6 . Myoptic Optical is a levered no-growth firm with $1,400,000 debt outstanding
ID: 2764771 • Letter: 6
Question
6 . Myoptic Optical is a levered no-growth firm with $1,400,000 debt outstanding . Firm value is $2,277,500 . The firm’s owner is currently contemplating whether to reduce its debt ratio to a more reasonable 40% . The unlevered cost of equity is 16% and the cost of debt is 6% . The firm curently has 35,100 shares outstanding and the firm’s tax rate is 35%
(a)What are Myoptic Optical’s current stock price and cost of levered (with debt) equity?

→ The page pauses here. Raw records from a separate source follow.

(** * Webhooks extension: the event-listener trigger-set reconciliation

    A shallow embedding of [webhooks-extension/pkg/endpoints/webhook.go]:
    the Git URL normaliser ([getGitValues], [compareGitRepoNames]), the
    trigger builder ([newTrigger]), the monitor deduplicator
    ([doesMonitorExist], [generateMonitorTriggerName]), the reconciler
    ([createEventListener], [updateEventListener],
    [deleteFromEventListener]) and the two HTTP handlers that drive them
    ([createWebhook], [deleteWebhook]).

    Go values are modelled as the code has them: [string] for Go strings
    (bytes), [Z] for [int], records for structs, a pair with an
    [option error] for a [(value, error)] result, and an explicit
    [Panics] outcome where the code indexes or slices out of range.  The
    cluster (event listener, trigger bindings, templates, ingress, pipeline
    runs, the Git provider) is an explicit state threaded through every
    client call. *)

From Stdlib Require Import String Ascii List ZArith Lia Bool Arith.
Import ListNotations.

#[local] Open Scope string_scope.
#[local] Open Scope Z_scope.

(** ** Go's [strings] and [strconv] packages, on byte strings *)

Module strings.

Definition lowerByte (c : ascii) : ascii :=
  let n := nat_of_ascii c in
  if (Nat.leb 65 n && Nat.leb n 90)%bool then ascii_of_nat (n + 32) else c.

(** [strings.ToLower], on ASCII input (bytes above 127 are kept as they are). *)
Fixpoint ToLower (s : string) : string :=
  match s with
  | EmptyString => EmptyString
  | String c t => String (lowerByte c) (ToLower t)
  end.

Definition len (s : string) : Z := Z.of_nat (String.length s).

Fixpoint HasPrefix (s prefix : string) {struct prefix} : bool :=
  match prefix, s with
  | EmptyString, _ => true
  | String p ps, String c cs => (Ascii.eqb c p && HasPrefix cs ps)%bool
  | String _ _, EmptyString => false
  end.

Fixpoint drop (n : nat) (s : string) : string :=
  match n, s with
  | O, _ => s
  | S n', String _ t => drop n' t
  | S _, EmptyString => EmptyString
  end.

Fixpoint take (n : nat) (s : string) : string :=
  match n, s with
  | O, _ => EmptyString
  | S n', String c t => String c (take n' t)
  | S _, EmptyString => EmptyString
  end.

Definition HasSuffix (s suffix : string) : bool :=
  (Nat.leb (String.length suffix) (String.length s)
   && String.eqb (drop (String.length s - String.length suffix) s) suffix)%bool.

Definition TrimPrefix (s prefix : string) : string :=
  if HasPrefix s prefix then drop (String.length prefix) s else s.

Definition TrimSuffix (s suffix : string) : string :=
  if HasSuffix s suffix then take (String.length s - String.length suffix) s else s.

(** [strings.Index]: the byte offset of the first occurrence, or -1. *)
Fixpoint Index (s substr : string) : Z :=
  if HasPrefix s substr then 0
  else match s with
       | EmptyString => -1
       | String _ t => let i := Index t substr in if i <? 0 then -1 else i + 1
       end.

(** [strings.LastIndex]: the byte offset of the last occurrence, or -1. *)
Fixpoint LastIndex (s substr : string) : Z :=
  match s with
  | EmptyString => if HasPrefix s substr then 0 else -1
  | String _ t =>
      let i := LastIndex t substr in
      if 0 <=? i then i + 1 else if HasPrefix s substr then 0 else -1
  end.

Definition Contains (s substr : string) : bool := 0 <=? Index s substr.

(** Non-overlapping occurrences: after a match the scan resumes behind it. *)
Fixpoint countFrom (skip : nat) (s substr : string) : Z :=
  match s with
  | EmptyString => 0
  | String _ t =>
      match skip with
      | S k => countFrom k t substr
      | O => if HasPrefix s substr
             then 1 + countFrom (String.length substr - 1) t substr
             else countFrom 0 t substr
      end
  end.

Definition Count (s substr : string) : Z :=
  match substr with
  | EmptyString => len s + 1
  | _ => countFrom 0 s substr
  end.

(** [strings.Split] for a non-empty separator; [cur] is the piece being read. *)
Fixpoint splitFrom (skip : nat) (s sep cur : string) : list string :=
  match s with
  | EmptyString => [cur]
  | String c t =>
      match skip with
      | S k => splitFrom k t sep cur
      | O => if HasPrefix s sep
             then cur :: splitFrom (String.length sep - 1) t sep EmptyString
             else splitFrom 0 t sep (cur ++ String c EmptyString)
      end
  end.

Definition Split (s sep : string) : list string := splitFrom 0 s sep EmptyString.

(** The slice expression [s[lo:hi]]; out of range it panics in Go. *)
Definition slice (s : string) (lo hi : Z) : option string :=
  if ((0 <=? lo) && (lo <=? hi) && (hi <=? len s))%bool
  then Some (take (Z.to_nat (hi - lo)) (drop (Z.to_nat lo) s))
  else None.

End strings.

Module strconv.

Definition digit (n : nat) : ascii := ascii_of_nat (48 + Nat.modulo n 10).

Fixpoint digits (fuel n : nat) (acc : string) : string :=
  match fuel with
  | O => acc
  | S f =>
      let acc' := String (digit n) acc in
      if Nat.ltb n 10 then acc' else digits f (Nat.div n 10) acc'
  end.

(** [strconv.Itoa] on the non-negative integers the program prints. *)
Definition Itoa (n : Z) : string := digits (S (Z.to_nat n)) (Z.to_nat n) EmptyString.

Definition FormatBool (b : bool) : string := if b then "true" else "false".

End strconv.

(** ** Errors, panics and results *)

(** A Go [error]: its message, and whether the API machinery reports it as
    a NotFound status ([k8serrors.IsNotFound]). *)
Record error : Type := mkError { Error : string; IsNotFound : bool }.

Module errors.
Definition New (msg : string) : error := mkError msg false.
End errors.

(** What a call does: it returns, or it panics (index or slice out of
    range, nil dereference), or the model ran out of fuel in a loop that
    has no bound in the source. *)
Inductive outcome (A : Type) : Type :=
| Returns (a : A)
| Panics (msg : string)
| Diverges.
Arguments Returns {A} a.
Arguments Panics {A} msg.
Arguments Diverges {A}.

Definition obind {A B} (m : outcome A) (k : A -> outcome B) : outcome B :=
  match m with
  | Returns a => k a
  | Panics msg => Panics msg
  | Diverges => Diverges
  end.

Definition sliceOrPanic (s : string) (lo hi : Z) : outcome string :=
  match strings.slice s lo hi with
  | Some r => Returns r
  | None => Panics "slice bounds out of range"
  end.

(** ** 4.1 Git URL normaliser *)

Definition malformedURL : error :=
  errors.New "URL didn't contain an owner and repository".

(** [getGitValues]: the URL is lower-cased, a leading scheme is removed
    from the working copy and put back in front of the server. *)
Definition getGitValues (url : string)
  : outcome (string * string * string * option error) :=
  let '(url, repoURL, prefix) :=
    if negb (String.eqb url "") then
      let url := strings.ToLower url in
      if strings.Contains url "https://"
      then (url, strings.TrimPrefix url "https://", "https://")
      else (url, strings.TrimPrefix url "http://", "http://")
    else (url, "", "") in
  let numSlashes := strings.Count repoURL "/" in
  if numSlashes <? 2 then Returns ("", "", "", Some malformedURL)
  else
    let repoURL := strings.TrimSuffix repoURL "/" in
    obind (sliceOrPanic repoURL 0 (strings.Index repoURL "/")) (fun host =>
    let gitServer := prefix ++ host in
    obind (sliceOrPanic repoURL (strings.Index repoURL "/" + 1)
                        (strings.LastIndex repoURL "/")) (fun gitOwner =>
    obind (if strings.HasSuffix url ".git"
           then sliceOrPanic repoURL (strings.LastIndex repoURL "/" + 1)
                             (strings.len repoURL - 4)
           else sliceOrPanic repoURL (strings.LastIndex repoURL "/" + 1)
                             (strings.len repoURL)) (fun gitRepo =>
    Returns (gitServer, gitOwner, gitRepo, None)))).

(b)what is Myopyic Optical’s EBIT?
(c)What will be the new value of the firm after the recapitalization to a 40% debt ratio(DebtValue)is announced?
(d)What is the firm’s stock price after it announces the change in capital structure?
(e)How many shares of stock must Myoptic Optical issue?
(f)What will be Myoptic Optical’s new cost of levered ( whit debt ) equity after the recapitalization?
(g)What will Myoptic Optical’s new WACC be ?
Explanation / Answer
P0 = (2,277,500 – 1,400,000)/35,100=25.
By MMII with taxes, rs =16%+(16% - 6%)(1 - .35)1,400,000/877,500=26.37%.
Vu =VL – tcB =2,277,500 – (.35)*1,400,000= 1,787,500 Then, Vu =1,787,500=EBIT (1 - .35)/(.16). Solving for EBIT yields EBIT=440,000.
The value of debt is B=0.4VL . By MMI with taxes, VL =VU +0.35B. Plugging in VU =1,787,500 and B=0.4VL , we have VL =1,787,500 + 0.35(0.4)VL . Solving for VL gives VL =2,078,488.
After announcement stock prices tend to increase or decrease.